#### What you are asked to do:
Below is some data. Retype exactly the lines starting at the one with "intros teamId Hin." and ending at the one with "destruct (team_stats_aggregates rt teamStats 3".

--- Entries shown Enclosed Below ---

(** X13.  The content of the statistics when the configuration is
    complete, the query succeeds and no array payload holds [null].  Combat
    powers are binary64 numbers and are added in the order of the rows.  For
    each team, [total_defenders] is the number of defenders with a
    [pokemon_id] other than 0 in the array payloads of its gyms, [total_cp]
    their combat powers added one after the other to 0, [unique_species] the
    number of distinct (species, form, costume) keys among them, and
    [avg_cp_per_defender] the rounded quotient of the two (0 without
    defenders).  Each listed defender is made from the first defender counted
    under its key: it carries the number of the defenders under the key, the
    combat powers of the others added to the one of the first, and as its
    average the combat power of the first as it is when there is no other,
    and else the rounded quotient.  The overall total is the sum of the three
    numbers of defenders. *)
Theorem X13_stats_content (rt : Runtime) (env : Env) (w : World)
    (geofenceId : string) :
  configured env ->
  env "GEOFENCE_ID" = Some geofenceId ->
  faulty rt StatsSelect = false ->
  (forall row, row ∈ GymData.select_stats rt geofenceId (committed w) ->
               None ∉ payload_array rt row.2) ->
  exists stats w',
    GymData.fetchDefenderStats rt env w = (Ok stats, w')
    /\ let defenders team :=
         team_defenders rt team (GymData.select_stats rt geofenceId (committed w)) in
       TeamStats.team_id <$> StatsData.teams stats = [1; 2; 3]
       /\ StatsData.total_defenders_all_teams stats
          = Z.of_nat (length (defenders 1) + length (defenders 2)
                      + length (defenders 3))
       /\ forall team, team ∈ StatsData.teams stats ->
            let ds := defenders (TeamStats.team_id team) in
            TeamStats.total_defenders team = Z.of_nat (length ds)
            /\ TeamStats.total_cp team = cp_sum rt (Num.of_Z 0) ds
            /\ TeamStats.unique_species team
               = Z.of_nat (length (remove_dups (defender_key <$> ds)))
            /\ TeamStats.avg_cp_per_defender team
               = (if decide (ds = []) then Num.of_Z 0
                  else Num.round (Num.div (cp_sum rt (Num.of_Z 0) ds)
                                    (Num.of_Z (Z.of_nat (length ds)))))
            /\ forall d, d ∈ TeamStats.top_defenders team ->
                 exists key, entry_of rt ds key d.
Proof.
  intros (dbName & geofenceDbName & g & E1 & E2 & E3) Hg F Hnull.
  assert (g = geofenceId) as ->.
  { unfold GymData.ensureIdentifier in E3. rewrite Hg in E3.
    destruct (decide (geofenceId = "")); [done|].
    destruct (Collector.matches_word geofenceId); [|done]. by injection E3. }
  unfold GymData.fetchDefenderStats. rewrite E1, E2, E3.
  unfold try_catch, bind at 1, pool_execute. rewrite F. unfold bind.
  destruct (stats_loop_ok rt _ Hnull GymData.initial_teamStats w)
    as (teamStats & w' & -> & Hinv).
  eexists _, _. split; [reflexivity|]. cbn zeta.
  cbn [StatsData.teams StatsData.total_defenders_all_teams].
  assert (Hteam : forall teamId, teamId ∈ [1; 2; 3] ->
            exists team,
              teamStats !! teamId = Some team
              /\ aggregates rt
                   (team_defenders rt teamId
                      (GymData.select_stats rt geofenceId (committed w))) team).
  { intros teamId Hin.
    apply (Hinv teamId _ [] (initial_teamStats_lookup teamId Hin)
             (aggregates_empty rt)). }
  split; [reflexivity|]. split.
  - destruct (Hteam 1) as (t1 & L1 & A1); [set_solver|].
    destruct (Hteam 2) as (t2 & L2 & A2); [set_solver|].
    destruct (Hteam 3) as (t3 & L3 & A3); [set_solver|].
    destruct (team_stats_aggregates rt teamStats 1 t1 _ L1 A1) as (H1 & _).
    destruct (team_stats_aggregates rt teamStats 2 t2 _ L2 A2) as (H2 & _).
    destruct (team_stats_aggregates rt teamStats 3 t3 _ L3 A3) as (H3 & _).
    cbn zeta in H1, H2, H3. cbn [fmap list_fmap foldl]. rewrite H1, H2, H3. lia.
  - intros team Hin. apply list_elem_of_fmap in Hin as (teamId & -> & Hin).
    destruct (Hteam teamId Hin) as (agg & Hl & Hagg).
    destruct (team_stats_shape rt teamStats teamId) as (-> & _).
    by apply (team_stats_aggregates rt teamStats teamId agg).
Qed.

Lemma X13_stats_content_witness :
  let rt := Sample2.runtime_fraction 1000 in
  let w := Sample.idle Sample2.fractional in
  exists stats w',
    GymData.fetchDefenderStats rt Sample.env w = (Ok stats, w')
    /\ let defenders team :=
         team_defenders rt team (GymData.select_stats rt "golbat" (committed w)) in
       TeamStats.team_id <$> StatsData.teams stats = [1; 2; 3]
       /\ StatsData.total_defenders_all_teams stats
          = Z.of_nat (length (defenders 1) + length (defenders 2)
                      + length (defenders 3))
       /\ forall team, team ∈ StatsData.teams stats ->
            let ds := defenders (TeamStats.team_id team) in
            TeamStats.total_defenders team = Z.of_nat (length ds)
            /\ TeamStats.total_cp team = cp_sum rt (Num.of_Z 0) ds
            /\ TeamStats.unique_species team
               = Z.of_nat (length (remove_dups (defender_key <$> ds)))
            /\ TeamStats.avg_cp_per_defender team
               = (if decide (ds = []) then Num.of_Z 0
                  else Num.round (Num.div (cp_sum rt (Num.of_Z 0) ds)
                                    (Num.of_Z (Z.of_nat (length ds)))))
            /\ forall d, d ∈ TeamStats.top_defenders team ->
                 exists key, entry_of rt ds key d.
Proof.
  apply (X13_stats_content (Sample2.runtime_fraction 1000) Sample.env
           (Sample.idle Sample2.fractional) "golbat").
  - exact Sample_configured.
  - reflexivity.
  - reflexivity.
  - intros row Hrow. vm_compute in Hrow.
    repeat (apply elem_of_cons in Hrow as [->|Hrow];
            [vm_compute; intros Hnull;
             repeat (apply elem_of_cons in Hnull as [Hnull|Hnull];
                     [discriminate|]);
             inversion Hnull|]).
    inversion Hrow.
Defined.

(** X14.  One [null] inside one array payload empties the statistics: the
    property access on it raises, the outer handler catches the error, and the
    call returns the empty statistics after logging it. *)
Theorem X14_null_defender_aborts (rt : Runtime) (env : Env) (w : World)
    (geofenceId : string) :
  configured env ->
  env "GEOFENCE_ID" = Some geofenceId ->
  faulty rt StatsSelect = false ->
  (exists row, row ∈ GymData.select_stats rt geofenceId (committed w)
               /\ None ∈ payload_array rt row.2) ->
  exists w',
    GymData.fetchDefenderStats rt env w = (Ok (GymData.DEFAULT_STATS rt), w')
    /\ last (console w') = Some (ConsoleError "Error fetching defender stats:").
Proof.
  intros (dbName & geofenceDbName & g & E1 & E2 & E3) Hg F Hnull.
  assert (g = geofenceId) as ->.
  { unfold GymData.ensureIdentifier in E3. rewrite Hg in E3.
    destruct (decide (geofenceId = "")); [done|].
    destruct (Collector.matches_word geofenceId); [|done]. by injection E3. }
  unfold GymData.fetchDefenderStats. rewrite E1, E2, E3.
  unfold try_catch, bind at 1, pool_execute. rewrite F. unfold bind at 1.
  destruct (stats_loop_null rt (GymData.select_stats rt geofenceId (committed w))
              GymData.initial_teamStats w) as (e & w1 & ->); [|done|].
  { intros row Hrow. unfold GymData.select_stats in Hrow.
    apply list_elem_of_fmap in Hrow as (gymRow & -> & Hgym).
    apply elem_of_List_filter in Hgym as [_ Hcond].
    apply andb_true_iff in Hcond as [Hteam _]. apply bool_decide_eq_true in Hteam.
    cbn [fst].
    repeat (apply elem_of_cons in Hteam as [->|Hteam];
            [eexists; split; [reflexivity|]; by eexists|]).
    inversion Hteam. }
  eexists. split; [reflexivity|]. cbn. apply last_snoc.
Qed.

Lemma X14_null_defender_aborts_witness :
  exists w',
    GymData.fetchDefenderStats (Sample2.runtime 1000) Sample.env
      (Sample.idle Sample2.nulled)
    = (Ok (GymData.DEFAULT_STATS (Sample2.runtime 1000)), w')
    /\ last (console w') = Some (ConsoleError "Error fetching defender stats:").
Proof.
  apply (X14_null_defender_aborts (Sample2.runtime 1000) Sample.env
           (Sample.idle Sample2.nulled) "golbat").
  - exact Sample_configured.
  - reflexivity.
  - reflexivity.
  - exists (Some 3, Some "[null]"). split.
    + vm_compute. do 3 right. left.
    + vm_compute. left.
Defined.

(** * The route handlers *)

(** ** Access tokens *)

Lemma cleanupExpiredTokens_lookup (now : Z) (tokenStore : gmap string Z)
    (token : string) (expiresAt : Z) :
  GymsRoute.cleanupExpiredTokens now tokenStore !! token = Some expiresAt
  <-> tokenStore !! token = Some expiresAt /\ now < expiresAt.
Proof.
  unfold GymsRoute.cleanupExpiredTokens. rewrite map_lookup_filter_Some. cbn.
  split; intros [? ?]; (split; [done|lia]).
Qed.

(** When [validateToken] accepts, and that it keeps what it accepts. *)
Lemma validateToken_accepts (cleanupAt checkAt : Z) (token : option string)
    (tokenStore : gmap string Z) :
  let checked := GymsRoute.validateToken cleanupAt checkAt token tokenStore in
  (checked.1 = true
   <-> exists t expiresAt,
         token = Some t /\ t <> "" /\ tokenStore !! t = Some expiresAt
         /\ expiresAt <> 0 /\ cleanupAt < expiresAt /\ checkAt <= expiresAt)
  /\ (checked.1 = true -> forall t, token = Some t -> checked.2 !! t = tokenStore !! t).
Proof.
  cbn zeta. unfold GymsRoute.validateToken.
  destruct token as [t|].
  2: { split; [split; [done | by intros (? & ? & ? & _)]|]. done. }
  destruct (decide (t = "")) as [->|Hne].
  { split; [split; [done | by intros (? & ? & [= <-] & ? & _)]|]. done. }
  destruct (GymsRoute.cleanupExpiredTokens cleanupAt tokenStore !! t)
    as [expiresAt|] eqn:El.
  - pose proof El as El'. apply cleanupExpiredTokens_lookup in El' as [Hl Hlt].
    destruct (decide (expiresAt = 0)) as [->|Hnz].
    + cbn [fst snd]. split; [|done].
      split; [done|]. intros (t' & e & [= <-] & _ & He & Hz & _). congruence.
    + destruct (expiresAt <? checkAt) eqn:Hexp; cbn [fst snd].
      * apply Z.ltb_lt in Hexp. split; [|done].
        split; [done|]. intros (t' & e & [= <-] & _ & He & _ & _ & Hle).
        assert (e = expiresAt) by congruence. lia.
      * apply Z.ltb_ge in Hexp. split.
        { split; [|done]. intros _. by exists t, expiresAt. }
        intros _ t' [= <-]. by rewrite El.
  - cbn [fst snd]. split; [|done].
    split; [done|]. intros (t' & e & [= <-] & _ & He & _ & Hlt & _).
    assert (GymsRoute.cleanupExpiredTokens cleanupAt tokenStore !! t = Some e)
      by (by apply cleanupExpiredTokens_lookup). congruence.
Qed.

(** X15.  [validateToken].  A token is accepted exactly when it is not
    empty and stored with an expiry that is not 0, later than the clock read
    by the clean-up and not earlier than the clock read by the check.
    Validation never adds a token; an accepted token stays stored, so that it
    can be used again; after the validation of a non-empty token no stored
    token has an expiry at or before the clock of the clean-up. *)
Theorem X15_token_validation (cleanupAt checkAt : Z) (token : option string)
    (tokenStore : gmap string Z) :
  let checked := GymsRoute.validateToken cleanupAt checkAt token tokenStore in
  (checked.1 = true
   <-> exists t expiresAt,
         token = Some t /\ t <> "" /\ tokenStore !! t = Some expiresAt
         /\ expiresAt <> 0 /\ cleanupAt < expiresAt /\ checkAt <= expiresAt)
  /\ (forall t expiresAt, checked.2 !! t = Some expiresAt ->
                          tokenStore !! t = Some expiresAt)
  /\ (checked.1 = true -> forall t, token = Some t -> checked.2 !! t = tokenStore !! t)
  /\ (truthy token = true ->
      forall t expiresAt, checked.2 !! t = Some expiresAt -> cleanupAt < expiresAt).
Proof.
  destruct (validateToken_accepts cleanupAt checkAt token tokenStore)
    as [Haccept Hkeep].
  cbn zeta in *. split; [exact Haccept|]. split; [|split; [exact Hkeep|]].
  - clear. intros t' e. unfold GymsRoute.validateToken.
    destruct token as [t|]; [|done].
    destruct (decide (t = "")); [done|].
    destruct (GymsRoute.cleanupExpiredTokens cleanupAt tokenStore !! t)
      as [expiresAt|]; [|by intros [? _]%cleanupExpiredTokens_lookup].
    destruct (decide (expiresAt = 0));
      [by intros [? _]%cleanupExpiredTokens_lookup|].
    destruct (expiresAt <? checkAt); cbn [snd].
    + intros [_ Hl]%lookup_delete_Some.
      by apply cleanupExpiredTokens_lookup in Hl as [? _].
    + by intros [? _]%cleanupExpiredTokens_lookup.
  - clear. unfold GymsRoute.validateToken, truthy.
    destruct token as [t|]; [|done].
    destruct (decide (t = "")) as [->|Hne]; [by rewrite bool_decide_eq_true_2|].
    intros _ t' e.
    destruct (GymsRoute.cleanupExpiredTokens cleanupAt tokenStore !! t)
      as [expiresAt|]; [|by intros [_ ?]%cleanupExpiredTokens_lookup].
    destruct (decide (expiresAt = 0));
      [by intros [_ ?]%cleanupExpiredTokens_lookup|].
    destruct (expiresAt <? checkAt); cbn [snd].
    + intros [_ Hl]%lookup_delete_Some.
      by apply cleanupExpiredTokens_lookup in Hl as [_ ?].
    + by intros [_ ?]%cleanupExpiredTokens_lookup.
Qed.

--- End of Enclosed Entries shown ---

#### Response below:
  { intros teamId Hin.
    apply (Hinv teamId _ [] (initial_teamStats_lookup teamId Hin)
             (aggregates_empty rt)). }
  split; [reflexivity|]. split.
  - destruct (Hteam 1) as (t1 & L1 & A1); [set_solver|].
    destruct (Hteam 2) as (t2 & L2 & A2); [set_solver|].
    destruct (Hteam 3) as (t3 & L3 & A3); [set_solver|].
    destruct (team_stats_aggregates rt teamStats 1 t1 _ L1 A1) as (H1 & _).
    destruct (team_stats_aggregates rt teamStats 2 t2 _ L2 A2) as (H2 & _).
    destruct (team_stats_aggregates rt teamStats 3 t3 _ L3 A3) as (H3 & _).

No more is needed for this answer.